To Long Island for new Lines

Posted 6/15/2011 6:28am by Alana Schoffstall.

I always wonder when speaking to people how they picture me and my surroundings...  Do they think of me as young, can they picture my pastures and my back gate that squeaks, that I so often mention?  After a while even though you have never seen a face you begin to feel like you "know" a person.  They are assigned a mental image that your mind connects with their voice.  You try to imagine what their homes look like as they discribe themselves and their everyday experiences...

I've slowly begun meeting the people I've gotten to know over the last few years with our Kunekunes.  I've met Cyndi Berry of Kunekune Preserve, Leslie Bradley of Brandywine Croft, Barb Rossi of Bel Canto Farm, Erica Kuntz of Koru Fiber and Dairy and last Sunday we were able to meet Susan Drake of Long Island Kunekunes. 

No mental picture can do justice to the enchantment of Susan, her farm, and her pigs!  As soon as we pulled into the yard we were greeted with a sense of welcome and ease.  It was the perfect conglomeration of well kept gardens, random outbuildings, and a hodgepodge of miscellaneous chickens of every shape, size, and breed.  Susan's husband explained that their hatchery accidently doubled their order of seventy-five birds...  And right in the middle of her nine acre strip of Long Island were her pigs!  First we met her boar--handsome, HUGE, and masculine in a very pleasing way, her gentle giant is a Kunekune we should all be pround to be breeding from.  Sadie (her sow) was adjoining.  A slightly plainer solid ginger, Sadie too was tall.  Long through the body and surprisingly trim and chipper for having just reared nine piglets she was happy to greet Susan who let her out into the yard to roam with the chickens.  She had the most beautiful tail that she swished and curled as she went...
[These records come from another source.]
(** The arithmetic of the embedding agrees with the floats of the machine
    on the expressions of the source: the three changes of the ease factor,
    a sum, a product cut to an integer, and a percentage. *)
Example arithmetic_is_binary64 :
  let c0_1 := 0x1.999999999999ap-4%float in
  let c0_08 := 0x1.47ae147ae147bp-4%float in
  let c0_02 := 0x1.47ae147ae147bp-6%float in
  Prim2SF (c0_1 - 2 * (c0_08 + 2 * c0_02))%float = Spec.ease_delta 3 /\
  Prim2SF (c0_1 - 1 * (c0_08 + 1 * c0_02))%float = Spec.ease_delta 4 /\
  Prim2SF (c0_1 - 0 * (c0_08 + 0 * c0_02))%float = Spec.ease_delta 5 /\
  Prim2SF (2.5 + c0_1)%float = PyFloat.add PyFloat.c2_5 PyFloat.c0_1 /\
  Prim2SF (6 * (2.5 + (c0_1 - 2 * (c0_08 + 2 * c0_02))))%float =
    PyFloat.mul (PyFloat.of_int 6) (Spec.new_ease 3 PyFloat.c2_5) /\
  PyFloat.int_of_float
    (PyFloat.mul (PyFloat.of_int 6) (Spec.new_ease 3 PyFloat.c2_5)) = Ok 14 /\
  Ok (Prim2SF (2 / 3)%float) = PyFloat.truediv 2 3 /\
  (q ← PyFloat.truediv 2 3; PyFloat.round1 (PyFloat.mul q PyFloat.c100)) =
    Ok (Prim2SF 0x1.0accccccccccdp+6%float).
Proof. cbv zeta. repeat split; vm_compute; reflexivity. Qed.

(** * Properties *)

(** ** The lapse branch of the scheduler *)

Section Lapse.
Import PyFloat PyDatetime SM2.

(** C1, as the code has it. A lapse (quality below 3) binds
    [new_interval] and [new_repetition_count] and leaves
    [new_ease_factor] unbound, so the [return] statement raises
    [UnboundLocalError] (the sum of the dates is computed first and raises
    [OverflowError] when [now] lies in the last day of the calendar): the
    call returns no tuple, whatever the prior state. *)
Theorem calculate_next_review_lapse_raises
    (now : datetime) (quality interval : Z) (ease_factor : float)
    (repetition_count : Z) :
  quality < 3 ->
  calculate_next_review now quality interval ease_factor repetition_count =
    if (0 <=? now + us_per_day) && (now + us_per_day <=? max_datetime)
    then Raise (UnboundLocalError "new_ease_factor")
    else Raise OverflowError.
Proof.
  intros Hq. unfold calculate_next_review.
  apply Z.ltb_lt in Hq. rewrite Hq. cbn.
  change (timedelta_days 1) with (Ok (A := timedelta) us_per_day). cbn.
  unfold datetime_add.
  destruct ((0 <=? now + us_per_day) && (now + us_per_day <=? max_datetime));
    reflexivity.
Qed.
Susan then whisked us off to her kitchen where her husband was preparing "lunch".  My husband knows what a fan I am of "breakfast"  for lunch and dinner.  Well, we had "breakfast" for "lunch".  That's right!  Blueberry pancakes, hashbrowns, scrambled eggs, bacon, toast, orange juice, fresh grapes and bing cherries... It was divine.  Their kitchen (really their whole home) was just as welcoming as the rest of their farm.  All of us with children can appreciate a "don't worry about your shoes"!  Susan explained that her slate floors were ment to stand up to everyday life.  It was so pleasant to sit at her kitchen table and gaze around at her beautiful home and chat about Long Island, Kunekunes, health charts, England, London, and her love of English food.  All while her amazing husband was piling pancakes, eggs, bacon, and hashbrowns on our plates. 
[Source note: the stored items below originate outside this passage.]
(** * ExecutionService: the in-memory execution repository

    A shallow embedding of [src/repositories/in_memory.py]
    (class [InMemoryExecutionRepository]) and of the parts of
    [src/models/schemas.py] it uses, followed by the properties of the
    execution store and of its log pagination.

    Conventions of the embedding:
    - a Python [dict] with string keys is a [gmap string _];
    - a Python [int] is a [Z]; a [datetime] is a [Z] (a count of
      microseconds), compared the way datetimes are;
    - [Optional[T]] is [option T], the value [None] being [None];
    - every method runs under the repository lock, so a method is one
      atomic function of the repository state;
    - [datetime.utcnow()] is a reading of the wall clock: the methods that
      call it take that reading as their first argument [now]. *)

From stdpp Require Import gmap strings list fin_maps sorting.
From Stdlib Require Import ZArith Lia.

Open Scope Z_scope.

(** ** schemas.py *)

Inductive ExecutionEnvironment := LOCAL | AIRFLOW | SIMULATED.

Inductive ExecutionStatus := QUEUED | RUNNING | COMPLETED | FAILED | CANCELED | TIMEOUT.

#[global] Instance ExecutionStatus_eq_dec : EqDecision ExecutionStatus.
Proof. solve_decision. Defined.

(** [ExecutionStatus] is a [str] enum: [.value] is the member's string. *)
Definition status_value (st : ExecutionStatus) : string :=
  match st with
  | QUEUED => "queued"
  | RUNNING => "running"
  | COMPLETED => "completed"
  | FAILED => "failed"
  | CANCELED => "canceled"
  | TIMEOUT => "timeout"
  end.

(** The values a [Dict[str, Any]] payload carries. *)
#[warnings="-register-all"]
Inductive JsonValue :=
  | JNull
  | JBool (b : bool)
  | JInt (n : Z)
  | JStr (s : string)
  | JList (l : list JsonValue)
  | JDict (kvs : list (string * JsonValue)).

Record GitSource := {
  repository_url : string;
  branch : option string;
  commit_sha : option string;
  subpath : option string;
}.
Susan then insisted on taking the kids for goodie bags from her barn where she sells her own baked goods, old fashioned candies, and organic teas on the weekends.  They each got a bag for the road and Brain and I got three monterous cookies and a bag of Honeybush tea.  Then we headed off to help the guys load up our piglets. 
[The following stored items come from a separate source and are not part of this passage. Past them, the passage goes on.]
(** * common.mts: wire protocol and movement simulation of the multiplayer
      game prototype

    A shallow embedding of [src/common.mts].  JavaScript numbers are IEEE 754
    binary64 values; they are modelled by the Standard Library's executable
    specification of binary floating point ([SpecFloat], the specification of
    Rocq's primitive floats) at precision 53 and maximal exponent 1024, so
    that rounding, signed zeros, infinities and NaN behave as they do in the
    running program. *)

From Stdlib Require Import ZArith QArith Qabs Qpower Lia Lqa Bool List String Ascii.
From Stdlib Require Import SpecFloat.
Import ListNotations.

Local Open Scope Z_scope.

(** ** JavaScript numbers *)

(** The binary64 format: 53 bits of precision, exponents below 1024. *)
Definition prec : Z := 53.
Definition emax : Z := 1024.

Definition number : Type := spec_float.

Definition SF64add : number -> number -> number := SFadd prec emax.
Definition SF64mul : number -> number -> number := SFmul prec emax.
Definition SF64div : number -> number -> number := SFdiv prec emax.

(** The number denoted by an integer literal (exact below 2^53). *)
Definition num_of_Z (z : Z) : number := binary_normalize prec emax z 0 false.

Definition is_finite (v : number) : bool :=
  match v with
  | S754_zero _ | S754_finite _ _ _ => true
  | S754_infinity _ | S754_nan => false
  end.

(** The rational a finite number denotes (0 for infinities and NaN). *)
Definition SF2Q (v : number) : Q :=
  match v with
  | S754_finite s m e => (inject_Z (cond_Zopp s (Zpos m)) * (2 # 1) ^ e)%Q
  | _ => 0%Q
  end.

(** [a % b] on numbers.  The remainder keeps the sign of the dividend and is
    always exactly representable, so nothing is rounded: both operands are
    brought to the smaller of the two exponents, the mantissas are divided,
    and the remainder is shifted to its canonical exponent. *)
Definition SF64rem (a b : number) : number :=
  match a, b with
  | S754_nan, _ | _, S754_nan => S754_nan
  | S754_infinity _, _ => S754_nan
  | _, S754_zero _ => S754_nan
  | S754_zero _, _ => a
  | S754_finite _ _ _, S754_infinity _ => a
  | S754_finite sa ma ea, S754_finite _ mb eb =>
      let e := Z.min ea eb in
      match Z.rem (Zpos (fst (shl_align ma ea e))) (Zpos (fst (shl_align mb eb e))) with
      | Zpos mr =>
          let '(m, e') := shl_align mr e (fexp prec emax (Zpos (digits2_pos mr) + e)) in
          S754_finite sa m e'
      | _ => S754_zero sa
      end
  end.

(** [a === b] and [a !== b] on two numbers. *)
Definition strict_eq (a b : number) : bool := SFeqb a b.
Definition strict_neq (a b : number) : bool := negb (SFeqb a b).

Declare Scope num_scope.
Delimit Scope num_scope with num.
Bind Scope num_scope with number.
Infix "+" := SF64add : num_scope.
Infix "*" := SF64mul : num_scope.
Infix "/" := SF64div : num_scope.
Infix "mod" := SF64rem (at level 40, no associativity) : num_scope.
Notation "- x" := (SFopp x) : num_scope.
Notation "a !== b" := (strict_neq a b) (at level 70, no associativity) : num_scope.

(** ** World constants *)

Definition SERVER_PORT : number := num_of_Z 6970.
Definition WORLD_FACTOR : number := num_of_Z 200.
Definition WORLD_WIDTH : number := (num_of_Z 4 * WORLD_FACTOR)%num.
Definition WORLD_HEIGHT : number := (num_of_Z 3 * WORLD_FACTOR)%num.
Definition PLAYER_SIZE : number := num_of_Z 30.
Definition PLAYER_SPEED : number := num_of_Z 500.

(** ** Directions and players *)

Module Vector2.
Record t : Type := mk { x : number; y : number }.
End Vector2.

(** The object literal [DIRECTION_VECTORS]: its own properties in insertion
    order, which is the order a [for ... in] loop enumerates them in. *)
Definition DIRECTION_VECTORS : list (string * Vector2.t) :=
  [ ("left"%string,  Vector2.mk (- num_of_Z 1)%num (num_of_Z 0));
    ("right"%string, Vector2.mk (num_of_Z 1) (num_of_Z 0));
    ("up"%string,    Vector2.mk (num_of_Z 0) (- num_of_Z 1)%num);
    ("down"%string,  Vector2.mk (num_of_Z 0) (num_of_Z 1)) ].

Module Moving.
Record t : Type := mk { left : bool; right : bool; up : bool; down : bool }.

(** [moving[dir]]: the flag stored under a key, [undefined] (falsy) for a
    key the object does not have. *)
Definition get (m : t) (dir : string) : bool :=
  if String.eqb dir "left" then left m
  else if String.eqb dir "right" then right m
  else if String.eqb dir "up" then up m
  else if String.eqb dir "down" then down m
  else false.
End Moving.

Record Player : Type := mkPlayer {
  id : number;
  x : number;
  y : number;
  moving : Moving.t;
  hue : number;
}.

(** ** Movement engine *)

(** [(a%b + b)%b], with [mod] standing for the remainder operator. *)
Definition properMod (a b : number) : number := ((a mod b + b) mod b)%num.

(** The loop of [updatePlayer]: the sum of the vectors of the flagged
    directions, accumulated in enumeration order from [(0, 0)]. *)
Definition sumDirections (m : Moving.t) : number * number :=
  fold_left
    (fun acc entry =>
       if Moving.get m (fst entry)
       then ((fst acc + Vector2.x (snd entry))%num, (snd acc + Vector2.y (snd entry))%num)
       else acc)
    DIRECTION_VECTORS (num_of_Z 0, num_of_Z 0).

(** [l = dx*dx + dy*dy]. *)
Definition squaredLength (d : number * number) : number :=
  (fst d * fst d + snd d * snd d)%num.

(** [if (l !== 0) { dx /= l; dy /= l; }]. *)
Definition normalize (d : number * number) : number * number :=
  let l := squaredLength d in
  if (l !== num_of_Z 0)%num then ((fst d / l)%num, (snd d / l)%num) else d.

(** The movement added to each coordinate before the wrap:
    [dx*PLAYER_SPEED*deltaTime] and [dy*PLAYER_SPEED*deltaTime]. *)
Definition displacement (m : Moving.t) (deltaTime : number) : number * number :=
  let d := normalize (sumDirections m) in
  ((fst d * PLAYER_SPEED * deltaTime)%num, (snd d * PLAYER_SPEED * deltaTime)%num).

(** [updatePlayer] assigns [player.x] and [player.y] in place; the updated
    player is returned here. *)
Definition updatePlayer (player : Player) (deltaTime : number) : Player :=
  let d := displacement (moving player) deltaTime in
  {| id := id player;
     x := properMod (x player + fst d)%num WORLD_WIDTH;
     y := properMod (y player + snd d)%num WORLD_HEIGHT;
     moving := moving player;
     hue := hue player |}.

(** A run of ticks: [updatePlayer] called once per [deltaTime] of the list. *)
Definition updatePlayerMany (player : Player) (deltaTimes : list number) : Player :=
  fold_left updatePlayer deltaTimes player.


(** ** Completions

    A JavaScript call either returns a value or throws. *)

Inductive JSError : Type := RangeError | TypeError.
This turned out to be the most exciting part.  Sadie's piglets did NOT want to leave!  I mean REALLY!  And these piglets are not your normal little guys that I'm used to.  Poor Susan and her husband were left to wrestle them  out of their fence and into the crates.  The last piglet was proving quite a challenge until Susan body tackled him to the ground kicking and screaming while the guys attempted to get ahold of him.  Only minor injuries were sustained and Brian asked if she had ever considered trying out for the Giants.  In the end everyone settled in their crates on our trailer wrapped in beach towels, surrounded by the kids bikes and wagon and stroller.

Susan and her husband plan on attending our day with AKBA in August and we would love for all of you to be able to meet them.  Susan's pigs are going to prove such a valuable addition to our USA herds.  They have a look all their own that everytime I look at my pair, they grow on me a little more strongly.  Strong feet and legs, upturned noses, curled tails, broad muzzles, SIZE...  I can not wait to begin breeding them into our herd. 

To everyone else enjoying their Long Island Kunekunes congrats.  For myself--I feel as if we are the most blessed.  Not only do we have our piglets, we have wonderful memories to go with them.